Every year at Christmas, in a broadcast to the nation watched by millions worldwide, the Sovereign shared her personal Christian faith as key to all she does.
Some years ago, for example, she quoted a verse from a well-known carol, In the bleak midwinter: “What can I give him, poor as I am, If I were a shepherd, I would bring a lamb, If I were a wise man, I would do my part, Yet what I can I give him, give my heart.”
As a true evangelist in the spirit of Billy Graham, she encouraged millions of viewers to give Jesus their heart. This was our Queen, and we are all so proud of her!
Today I heard of a conversation Queen Victoria held with an acquaintance in which she is said to have stated: “I wish Jesus would come back in my lifetime.” Asked why, she reportedly replied: “Because I would place my crown at his feet.” Victoria’s great-great granddaughter, Elizabeth, carried the same heart for Jesus.
In his sermon at St Paul’s Cathedral to mark the Queen’s Platinum Jubilee in June, Archbishop of York Stephen Cottrell said she was “someone who has been able to serve our nation faithfully because of her faith in Jesus Christ”. And then he added this challenge: “Perhaps there is no better way of celebrating her Platinum Jubilee than by doing the same ourselves.”
On this point, it is truly exciting to witness how the entire nation, led by the secular media, is being taken up with the wonder and reality of our late Queen’s faith.
Referring to the Apostle Paul, the Archbishop said he was only worth following because he was following Jesus, adding: “For me, the best leaders – like Paul, like Jesus – are those who know how to be led.”
The UK’s Chief Rabbi Ephraim Mirvis testified: “I recall how, on one occasion, she showed me and my wife items of Jewish interest and value in her private collection at Windsor Castle, including a Torah scroll rescued from Czechoslovakia during the Holocaust.

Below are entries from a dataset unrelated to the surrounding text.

(** The body of one attempt, up to the back-off: the new [lastError] and
    how the attempt ends. *)
Definition attempt_body (fuel : nat) (attachment : BrowserAttachment)
           (attempt : Z) : M (option error * attempt_end) :=
  root <- invoke CGetDocument on_getDocument ;;
  target <- locate root [FILE_INPUT_SELECTOR; GENERIC_FILE_INPUT_SELECTOR] ;;
  match target with
  | None =>
      ret (Some (Err "Unable to locate ChatGPT file attachment input."), Next)
  | Some nodeId =>
      try_catch
        (invoke (CSetFileInputFiles nodeId (path attachment)) on_setFileInputFiles ;;;
         ready <- waitForAttachmentSelection fuel (basename (path attachment)) 10000 ;;
         if ready then ret (None, Break)
         else ret (Some (Err
           "Attachment did not register with the ChatGPT composer in time (selection mismatch)."),
           Next))
        (fun e =>
           if is_stale e && (attempt <? maxAttempts) then
             log (LStale attempt) ;;; ret (Some e, Next)
           else ret (Some e, Break))
  end.

(** The [for] loop over the attempts; [fuel] bounds its iterations and
    those of the inner waits. *)
Fixpoint upload_attempts (fuel : nat) (attachment : BrowserAttachment)
         (attempt : Z) (lastError : option error) : M (option error) :=
  match fuel with
  | O => cut
  | S fuel' =>
      if attempt <=? maxAttempts then
        r <- attempt_body fuel' attachment attempt ;;
        match r with
        | (e, Break) => ret e
        | (e, Next) =>
            when (attempt <? maxAttempts) (delay (300 * attempt)) ;;;
            upload_attempts fuel' attachment (attempt + 1) e
        end
      else ret lastError
  end.

(** [uploadAttachmentFile(deps, attachment, logger)]; [dom] tells whether
    [deps.dom] is there. *)
Definition uploadAttachmentFile (fuel : nat) (dom : bool)
           (attachment : BrowserAttachment) : M unit :=
  if negb dom then throw (Err "DOM domain unavailable while uploading attachments.")
  else
    lastError <- upload_attempts fuel attachment 1 None ;;
    match lastError with
    | Some e => logDomFailure "file-upload" ;;; throw e
    | None =>
        delay 2000 ;;;
        log (LQueued (displayPath attachment))
    end.
Lemma groupby_sum_total {R : Type} (key : R -> string) (val : R -> Z)
    (rows : list R) :
  Series_sum (map snd (groupby_sum key val rows)) = Series_sum (map val rows).
Proof.
  rewrite groupby_sum_unfold, List.map_map. cbn [snd].
  apply group_totals_sum; [apply group_keys_NoDup|].
  intros r Hr. apply In_group_keys, List.in_map, Hr.
Qed.

(** X19: grouping loses no goal: the totals of the combined table add up
    to all home goals plus all away goals of the window. *)
Theorem total_goals_by_team_conserves_goals (fl : DataFrame) :
  Series_sum (map snd (total_goals_by_team fl))
  = col_sum HomeGoals fl + col_sum AwayGoals fl.
Proof.
  unfold total_goals_by_team.
  rewrite groupby_sum_total, map_app, Series_sum_app, !groupby_sum_total.
  reflexivity.
Qed.

(** X20: the total listed for a team is the total goals the aggregator
    reports for that team on the rows of the window. *)
Theorem top_scorers_agree_with_insights
    (df : DataFrame) (league : string) (dr : Z * Z) :
  Forall (fun e => exists i,
            calculate_insights (filtered_league_data df league dr) (fst e) = Ok i
            /\ TotalGoalsScored i = snd e)
         (top_scorers df league dr).
Proof.
  apply List.Forall_forall. intros e He. apply top_scorers_In in He.
  pose proof (total_goals_by_team_rows (filtered_league_data df league dr)) as Hrows.
  rewrite List.Forall_forall in Hrows. specialize (Hrows e He).
  destruct (calculate_insights_returns (filtered_league_data df league dr) (fst e))
    as (avg & Heq & _).
  eexists. split; [exact Heq|]. cbn [summary TotalGoalsScored]. lia.
Qed.

(** ** Signs *)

Her affection for the Jewish people ran deep, and her respect for our values was palpable.”
The long exile from the modern Jewish state by British royalty is perhaps complex, but seems to reflect Foreign Office policy, which generally amounts to appeasement of the surrounding Arab nations.
The Queen’s affection for the Jewish people ran deep. But it was her faith in Jesus, the Jew, that proved the light and strength of her long life and reign.
The Queen’s mother-in-law, Princess Alice of Greece, was honored with the title of ‘righteous among the nations’ for her bravery in hiding a Jewish family during the Holocaust, and is buried on the Mt of Olives.
In 2018, significantly 70 years¹ after the rebirth of Israel, British royalty ended their ‘exile’ from official visits to the Holy Land when Prince William, the Queen’s grandson (now the Prince of Wales and first in line to the throne) toured the country.
The Queen’s eldest, now King Charles III, had already visited Israel twice to pay respects at state funerals as well as fulfilling a longstanding wish to visit his grandmother’s grave, but these were not considered official tours.
However, in what was seen to contribute to a positive new era in British-Israeli relations, Charles then attended the World Holocaust Forum in Jerusalem in January 2019. Charles has shown constant support for Holocaust survivors over the years, regularly inviting them to lavish teas, as one of them has shared with me.
In 2017, a rumored visit by Prince Charles was reportedly cancelled by the Royal Visits Committee on the grounds that it would “upset Arab nations in the region who regularly host UK royals”.²
The Queen’s late husband Prince Philip’s only trip was in 1994 to attend a ceremony commemorating his mother, Princess Alice who, as Princess of Greece, hid Jewish widow Rachel Cohen and two of her five children in her home. Rachel’s husband had in 1913 helped King George I of Greece, in return for which the king offered him any service he could perform, should he ever need it. When the Nazi threat emerged, his son recalled this promise and appealed to the Princess, who duly honored her father’s pledge.
As I watched Charles’ beautiful tribute to his mother shortly after she died, I found myself praying the prayer of William Tyndale as he was about to be martyred for daring to translate the New Testament into English: “Lord, open the King of England’s eyes.”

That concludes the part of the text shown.